Каллистий поднялся, жестом отверг предложенную ему тросточку и медленно подошел к окну. Сколь ни покажется странным, но он радовался тому, что все еще жив. Спасибо и за это, и неважно, что ждет его в другом, лучшем из миров. Он все равно был рад, что еще живет... рад, что видит сны, вспоминает, пусть даже воспоминания и сны эти были мучительно страшными и в них всегда присутствовала смерть. Все эти жертвы, все мертвецы прошлого и те, кто умирает сейчас... их уже девять, а сколько будет еще? И кто положит этому конец? Кто, наконец, поймет значение этих смертей, вычислит весь порочный круг, а потом разобьет его? Каждую ночь Каллистию снились погибшие, жертвы, каждое утро он просыпался с молитвой и, превозмогая себя, шел на мессу и снова молился, вел службу, старался по мере своих слабых сил. Мир начинает привыкать к мысли, что он умирает. Ну и что с того? Он был Папой Каллистием, но с каждым днем и каждой ночью шаг за шагом отходил от фантазии и приближался к реальности. Приближался к тому, кем он был, снова становился Сальваторе ди Мона...
— Так, значит, хочешь поговорить, — пробормотал Каллистий. — Знаешь, порой мне кажется, что я сижу и говорю не с кем-нибудь, а с самим кардиналом Д'Амбрицци, величайшим деятелем современной Церкви, одной из виднейших фигур нашего времени... С самим Святым Джеком, и это меня изумляет. Какое право имею я отнимать у него время, отвлекать этого великого человека от столь же великих деяний... и не надо улыбаться, Джакомо, я говорю это совершенно искренне. Ты Д'Амбрицци... а я всего лишь...

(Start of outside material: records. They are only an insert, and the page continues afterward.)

(** ** Group keys *)

Definition groupKeyContentPath : string := "contentPath".
Definition groupKeySavePath : string := "savePath".
Definition groupKeyEffectiveName : string := "effectiveName".
Definition groupKeyContentType : string := "contentType".
Definition groupKeyTrackerDomain : string := "tracker".
Definition groupKeyRlsSource : string := "rlsSource".
Definition groupKeyRlsResolution : string := "rlsResolution".
Definition groupKeyRlsCodec : string := "rlsCodec".
Definition groupKeyRlsHDR : string := "rlsHDR".
Definition groupKeyRlsAudio : string := "rlsAudio".
Definition groupKeyRlsChannels : string := "rlsChannels".
Definition groupKeyRlsGroup : string := "rlsGroup".
Definition groupKeyHardlinkSignature : string := "hardlinkSignature".

Definition groupAmbiguousVerifyOverlap : string := "verify_overlap".
Definition groupAmbiguousSkip : string := "skip".

Definition GroupCrossSeedContentPath : string := "cross_seed_content_path".
Definition GroupCrossSeedContentSavePath : string := "cross_seed_content_save_path".
Definition GroupReleaseItem : string := "release_item".
Definition GroupTrackerReleaseItem : string := "tracker_release_item".
Definition GroupHardlinkSignature : string := "hardlink_signature".

Definition builtinGroupDefinition (id : string) : option GroupDefinition :=
  if bool_decide (id = GroupCrossSeedContentPath) then
    Some (MkGroupDefinition id [groupKeyContentPath] groupAmbiguousVerifyOverlap 90)
  else if bool_decide (id = GroupCrossSeedContentSavePath) then
    Some (MkGroupDefinition id [groupKeyContentPath; groupKeySavePath] groupAmbiguousVerifyOverlap 90)
  else if bool_decide (id = GroupReleaseItem) then
    Some (MkGroupDefinition id [groupKeyContentType; groupKeyEffectiveName] "" 0)
  else if bool_decide (id = GroupTrackerReleaseItem) then
    Some (MkGroupDefinition id [groupKeyTrackerDomain; groupKeyContentType; groupKeyEffectiveName] "" 0)
  else if bool_decide (id = GroupHardlinkSignature) then
    Some (MkGroupDefinition id [groupKeyHardlinkSignature] "" 0)
  else None.

Section keys.
Context `{!UnicodeCase, !UnicodeTables, !Library}.

(** A part of a key: absent when the value is empty. *)
Definition key_part (v : string) : option string :=
  if bool_decide (v = "") then None else Some v.
Definition lower_part (v : string) : option string :=
  let v := TrimSpace v in if bool_decide (v = "") then None else Some (ToLower v).

(** The part for the key [k]; [has_sm] says that the sync manager is not nil. *)
Definition group_key_part (has_sm : bool) (ctx : option EvalContext) (t : Torrent) (k : string)
    : option string :=
  if bool_decide (k = groupKeyContentPath) then key_part (normalizePath (t_ContentPath t))
  else if bool_decide (k = groupKeySavePath) then key_part (normalizePath (t_SavePath t))
  else if bool_decide (k = groupKeyEffectiveName) then lower_part (torrentEffectiveName t ctx)
  else if bool_decide (k = groupKeyContentType) then lower_part (torrentContentType t ctx)
  else if bool_decide (k = groupKeyTrackerDomain) then
    if has_sm then ToLower <$> head (collectTrackerDomains t) else None
  else if bool_decide (k = groupKeyRlsSource) then lower_part (torrentRlsSource t ctx)
  else if bool_decide (k = groupKeyRlsResolution) then lower_part (torrentRlsResolution t ctx)
  else if bool_decide (k = groupKeyRlsCodec) then lower_part (torrentRlsCodec t ctx)
  else if bool_decide (k = groupKeyRlsHDR) then lower_part (torrentRlsHDR t ctx)
  else if bool_decide (k = groupKeyRlsAudio) then lower_part (torrentRlsAudio t ctx)
  else if bool_decide (k = groupKeyRlsChannels) then lower_part (torrentRlsChannels t ctx)
  else if bool_decide (k = groupKeyRlsGroup) then lower_part (torrentRlsGroup t ctx)
  else if bool_decide (k = groupKeyHardlinkSignature) then
    match ctx with
    | None => None
    | Some ctx => key_part (TrimSpace (default "" (HardlinkSignatureByHash (ec_facts ctx) !! t_Hash t)))
    end
  else None.

Definition buildGroupKey (keys : list string) (t : Torrent) (has_sm : bool) (ctx : option EvalContext)
    : option string :=
  if bool_decide (keys = []) then None else
  (λ parts, Join parts "|") <$> mapM (group_key_part has_sm ctx t) keys.

(** ** Building a grouping *)

Definition containsKey (list : list string) (want : string) : bool := bool_decide (want ∈ list).

(** The loop over the torrents. *)
Definition group_torrent (keys : list string) (has_sm : bool) (ctx : option EvalContext)
    (idx : groupIndex) (t : Torrent) : groupIndex :=
  match buildGroupKey keys t has_sm ctx with
  | None => idx
  | Some key =>
    if bool_decide (key = "") then idx else
    MkGroupIndex (gi_groupID idx) (<[t_Hash t := key]> (gi_keyByHash idx))
      (<[key := default [] (gi_hashesByKey idx !! key) ++ [t_Hash t]]> (gi_hashesByKey idx))
      (gi_sizeByHash idx)
      (if containsKey keys groupKeyContentPath &&
          bool_decide (normalizePath (t_ContentPath t) = normalizePath (t_SavePath t))
       then {[key]} ∪ gi_ambiguousKeys idx else gi_ambiguousKeys idx)
  end.

(** The loop over the groups, in the order Go ranges over them: the members are
    sorted and their sizes recorded. *)
Definition finish_group (idx : groupIndex) (kv : string * list string) : groupIndex :=
  let hashes := sort_strings kv.2 in
  MkGroupIndex (gi_groupID idx) (gi_keyByHash idx) (<[kv.1 := hashes]> (gi_hashesByKey idx))
    (foldl (λ m h, <[h := Z.of_nat (length hashes)]> m) (gi_sizeByHash idx) hashes)
    (gi_ambiguousKeys idx).

Definition buildGroupIndex (groupID : string) (def : GroupDefinition) (torrents : list Torrent)
    (has_sm : bool) (ctx : option EvalContext) : groupIndex :=
  let idx := foldl (group_torrent (gd_Keys def) has_sm ctx) (MkGroupIndex groupID ∅ ∅ ∅ ∅) torrents in
  foldl finish_group idx (range map_order 1 (gi_hashesByKey idx)).

(** ** The groupings of a rule *)

Definition findGroupDefinition (cfg : option GroupingConfig) (id : string) : option GroupDefinition :=
  match cfg with
  | None => None
  | Some cfg => if bool_decide (id = "") then None
                else List.find (λ g, EqualFold (TrimSpace (gd_ID g)) id) (gc_Groups cfg)
  end.

Definition appendUniqueGroupID (groupIDs : list string) (groupID : string) : list string :=
  let groupID := TrimSpace groupID in
  if bool_decide (groupID = "") then groupIDs
  else if existsb (λ existing, EqualFold (TrimSpace existing) groupID) groupIDs then groupIDs
  else groupIDs ++ [groupID].

(** [collectGroupingConditionUsage] on a condition that is not nil. *)
Fixpoint collect_usage (cond : RuleCondition) (usage : groupingConditionUsage)
    : groupingConditionUsage :=
  match cond with
  | MkCondition f _ g _ _ _ _ _ children =>
    let usage :=
      if bool_decide (f = FieldGroupSize) || bool_decide (f = FieldIsGrouped) then
        let groupID := TrimSpace g in
        if bool_decide (groupID = "") then MkUsage (us_groupIDs usage) true
        else MkUsage (appendUniqueGroupID (us_groupIDs usage) groupID) (us_hasUnscoped usage)
      else usage in
    fold_left (λ u c, match c with Some c => collect_usage c u | None => u end) children usage
  end.
Definition collectGroupingConditionUsage (usage : groupingConditionUsage)
    (cond : option RuleCondition) : groupingConditionUsage :=
  match cond with Some c => collect_usage c usage | None => usage end.

Definition sortingConfigConditionTrees (config : option SortingConfig) : list (option RuleCondition) :=
  match config with
  | None => []
  | Some config =>
    if negb (bool_decide (sc_Type config = SortingTypeScore)) then []
    else omap (λ r, cn_Condition <$> sr_Conditional r) (sc_ScoreRules config)
  end.

(** [conditionFrom...Action]: the condition of an action that is enabled. *)
Definition condition_from {A} (enabled : A → bool) (condition : A → option RuleCondition)
    (action : option A) : option RuleCondition :=
  match action with
  | Some a => if enabled a then condition a else None
  | None => None
  end.

(** The condition trees of a rule, as grouping.go lists them. *)
Definition conditionTreesForRule (rule : Automation) : list (option RuleCondition) :=
  let trees := sortingConfigConditionTrees (au_SortingConfig rule) in
  match au_Conditions rule with
  | None => trees
  | Some c =>
    trees ++
    [condition_from sl_Enabled sl_Condition (ac_SpeedLimits c);
     condition_from sh_Enabled sh_Condition (ac_ShareLimits c);
     condition_from pa_Enabled pa_Condition (ac_Pause c);
     condition_from ra_Enabled ra_Condition (ac_Resume c);
     condition_from ca_Enabled ca_Condition (ac_Recheck c);
     condition_from na_Enabled na_Condition (ac_Reannounce c);
     condition_from da_Enabled da_Condition (ac_Delete c);
     condition_from ct_Enabled ct_Condition (ac_Category c);
     condition_from mv_Enabled mv_Condition (ac_Move c);
     condition_from ep_Enabled ep_Condition (ac_ExternalProgram c)] ++
    (condition_from ta_Enabled ta_Condition <$> TagActions (Some c))
  end.

Definition set_usage (id : Z) (u : groupingConditionUsage) (ctx : EvalContext) : EvalContext :=
  let g := ec_groups ctx in
  with_groups (MkGroups (ActiveRuleID g) (activeGroupIndex g) (groupIndexCache g)
                 (<[id := u]> (groupConditionUsageByRule g))) ctx.

Definition getOrComputeGroupingConditionUsage (rule : Automation) (ctx : EvalContext)
    : EvalContext * groupingConditionUsage :=
  match groupConditionUsageByRule (ec_groups ctx) !! au_ID rule with
  | Some cached => (ctx, cached)
  | None =>
    let usage := foldl collectGroupingConditionUsage (MkUsage [] false) (conditionTreesForRule rule) in
    (set_usage (au_ID rule) usage ctx, usage)
  end.

(** Building is done at most once per rule and identifier. *)
Definition getOrBuildGroupIndexForRule (rule : Automation) (groupID : string)
    (torrents : list Torrent) (has_sm : bool) (ctx : EvalContext) : EvalContext * option groupIndex :=
  if bool_decide (groupID = "") then (ctx, None) else
  let byRule := default ∅ (groupIndexCache (ec_groups ctx) !! au_ID rule) in
  let put m (ctx : EvalContext) :=
    let g := ec_groups ctx in
    with_groups (MkGroups (ActiveRuleID g) (activeGroupIndex g)
      (<[au_ID rule := m]> (groupIndexCache g)) (groupConditionUsageByRule g)) ctx in
  match byRule !! groupID with
  | Some cached => (ctx, Some cached)
  | None =>
    let ctx := put byRule ctx in
    let def := match findGroupDefinition (au_Conditions rule ≫= ac_Grouping) groupID with
               | Some d => Some d
               | None => builtinGroupDefinition groupID
               end in
    match def with
    | None => (ctx, None)
    | Some def =>
      let idx := buildGroupIndex groupID def torrents has_sm (Some ctx) in
      (put (<[groupID := idx]> byRule) ctx, Some idx)
    end
  end.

— Вы главный, — сказал Д'Амбрицци. — Именно так, ваше святейшество. Нам надо поговорить.
— А тебе никогда не приходило в голову, Джакомо, что живем мы в крайне опасные и циничные времена?
Д'Амбрицци рассмеялся.
— Ну, все относительно, ваше святейшество. Все времена были по-своему опасными и циничными. А мы называем их старыми добрыми временами.
— Что ж, может, ты и прав. Но знаешь, мне кажется, лучше нам поговорить у тебя в апартаментах. Здесь, знаешь ли, могли установить подслушивающие устройства... «Жучки», как их там называют. И я пришел к выводу, что прослушивать тебя они побоятся! — И он засмеялся.
— Они? Кто они?
— А ты догадайся. — Он взял перекинутый через спинку постели халат, накинул его и с тихим ворчанием все же согласился взять тросточку. — Идем к тебе.
Д'Амбрицци уже собрался последовать с ним в приемную, но тут Каллистий вдруг остановился в дверях.